Best practice for Lumen and Non-Lumen lighting setups in the same scene

Hi,

Is there any good documentation available please for best practice when lighting scenes (think town/city with building interiors) that need to work with both Lumen and Non-Lumen setups.

Looking at Fortnite its seems to be pretty balanced when switching between Lumen and non Lumen graphical options and wondered what their approach for lighting setups is. Does one setup feed both graphical setups or is there a setup for Lumen and one for Non Lumen.

In Fortnite you can see interiors are brighter which i understand the skylight effectively doesnt shadow/occlude and behaves like it leaks 100% when Lumen is off. It looks like it uses DFAO to help here especially for interiors.

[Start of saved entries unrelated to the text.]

(** * pet_lib: a shallow embedding of the Cyber-Pet helper library

    The development follows [src/v5.0/pet_lib.py] (and [src/v2.0/pet_lib.py]
    for the one presenter whose colour rule differs there).

    Conventions of the embedding:
    - a Python [str] is a Rocq [string] holding its UTF-8 bytes;
    - a Python [int] is a [Z]; the one place where the library computes
      with floats ([int(hp / max_hp * 100)]) uses the binary64 operations
      of [SpecFloat];
    - a record handed to a presenter is a [dict] object living in a store
      ([heap]), presenters receive its location;
    - console and display output is a chronological list of [event]s;
    - the file system is a finite map that tells what the system finds at
      each path (POSIX, no links, every file readable and writable): two
      paths are two keys, so nothing is said of a second name of one file;
    - a computation ends in [Return], in [Raise] (a Python exception that
      leaves the function) or in [Unmodelled] (the execution leaves the
      fragment of Python that is modelled here: formatting of containers,
      floats read from a JSON document, strings with lone surrogates,
      documents beyond the limits of the interpreter). *)

From Stdlib Require Import ZArith String Ascii List Bool Lia.
From Stdlib Require Import Floats.SpecFloat.
From Stdlib Require Import Decimal DecimalString DecimalZ DecimalPos DecimalFacts.
From stdpp Require Import gmap strings.
Import ListNotations.

Open Scope Z_scope.

(** ** Text helpers *)

Definition dquote : ascii := ascii_of_nat 34.
Definition newline : ascii := ascii_of_nat 10.
Definition nl : string := String newline EmptyString.

(** The markup templates of the source are full of double quotes. They are
    written here with an apostrophe in their place (no template of the
    modelled functions contains an apostrophe) and [q] puts the double
    quotes back, so that [q "<a href='x'>"] is the source text. *)
Fixpoint q (s : string) : string :=
  match s with
  | EmptyString => EmptyString
  | String c r => String (if Ascii.eqb c "'" then dquote else c) (q r)
  end.

(** [lines [l1; ...; ln]] is [l1], newline, ..., newline, [ln]: the lines of
    a triple-quoted template. *)
Fixpoint lines (ls : list string) : string :=
  match ls with
  | [] => EmptyString
  | [l] => l
  | l :: rest => l +:+ nl +:+ lines rest
  end.

Definition concat_strings (ls : list string) : string :=
  fold_right String.append EmptyString ls.

(** [str(n)] for an [int]. *)
Definition str_of_Z (n : Z) : string := NilZero.string_of_int (Z.to_int n).

Fixpoint starts_with (p s : string) : bool :=
  match p, s with
  | EmptyString, _ => true
  | String a p', String b s' => Ascii.eqb a b && starts_with p' s'
  | String _ _, EmptyString => false
  end.

(** ** Python values *)

(** The values a record field can hold. [VOpaque] stands for any object
    outside the JSON data model (a set, bytes, an instance of a class). *)
#[warnings="-register-all"]
Inductive pyval : Type :=
| VNone
| VBool (b : bool)
| VInt (n : Z)
| VStr (s : string)
| VList (l : list pyval)
| VDict (d : list (string * pyval))
| VOpaque.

In my scene I have looked at using both a basic lighting setup and also a ‘SunMoonDaySequence’ actor (set to about 7:30am). Trying to use a single lighting setup for both Lumen and Non-Lumen the results are quite different (not even close to being as balanced as Fortnite), getting warm tones when using Lumen to quite cold flat tones when Lumen is off (im assuming as the skylight will be throwing its blue ambient light around more?).

Also Im finding the DFAO is really blocky and jittery in my scene and no amount of DF resolution seem to help, where it looks pretty stable in Fortnite - it’s possibly just down to just poor DF setups my side which i need to investigate. Im contemplating just using SSAO as its too noisy to use DFAO as it is currently but i have next to no control of SSAO in UE5 (but thats been asked in another UDN ticket!)

Ultimately my question is should the results be more comparable when simply toggling GI on and off with a single setup, or does it often need two separate lighting setups to get them batter balanced. I’m just trying to establish if I’m doing something wrong with my setups.

Thanks,

Leon.

Hey there! Right now my recommendation would be to have a couple of different lighting and postprocess volume setups that you toggle between based on whether or not Lumen is enabled. I don’t really expect that Screenspace GI/Reflections to look comparable to Lumen with the same settings all across the board. I’d probably expect a PostProcessVolume, SkyLight, and maybe Directional. If you’re going with DaySequencer you could potentially leverage different day sequences and swap between them as part of a Day Sequence Collection instead.

Thoughts?

I think two data layers for this is pretty reasonable. The actors aren’t spatially loaded.

As to Lumen disabling when you add a third local player, the good news and/or bad news is that this hard coded! #define LUMEN_MAX_VIEWS 2, and this is checked in a few different places. The bad news is that it’s hard coded and that means you probably don’t want to modify it. The good news is that it’s hard coded, so you can be pretty confident that as soon as that third player is added then Lumen will disable.

The caution I usually give about checking Cvars to determine feature state is that the cvars are inputs into the things that determine what actually happens in a frame. The best example I can point you toward is to see how cvars are combined with postprocess volume settings to get the final postprocess settings for a given view. It’s one of the many reasons I don’t recommend that users set render feature settings (Dynamic Global Illumination Method, Reflection Method, etc.) on a postprocess volume and instead using cvars and scalability groups. It at least makes the changes more visible to more systems.

Thoughts?

Thanks for all the help Matt, it gives us something to work with. Cheers

Hey Matt!

Thank you so much for the quick response, it makes sense and its actually how i expected it to be based on how I understand lumen works.

It was suggested that I check in with you as I may be missing something by having two lighting setups as Fortnite seems quite seemless as you switch between graphic quality modes, so its reassuring to know I was on the right track.

Just to confirm though, this is how they author for Fortnite too? Theres not other cool tech that may be passed down in future versions? :slight_smile:

Thanks again, have a good weekend

Leon.

Hi Matt,

Thank you for your answer, we can probably implement something to support multiple lighting scenarios, since we’re using WP would it be reasonable to use 2 data layers and switch between them?

Also is there a specific way to determine if lumen is enabled, I’m thinking a CVar sink on the Lumen.GlobalIllumination but not sure if that gets updated when going from 2 to 3 local players in a split screen scenario (since Lumen turns itself off in that case) or is there a better way to check?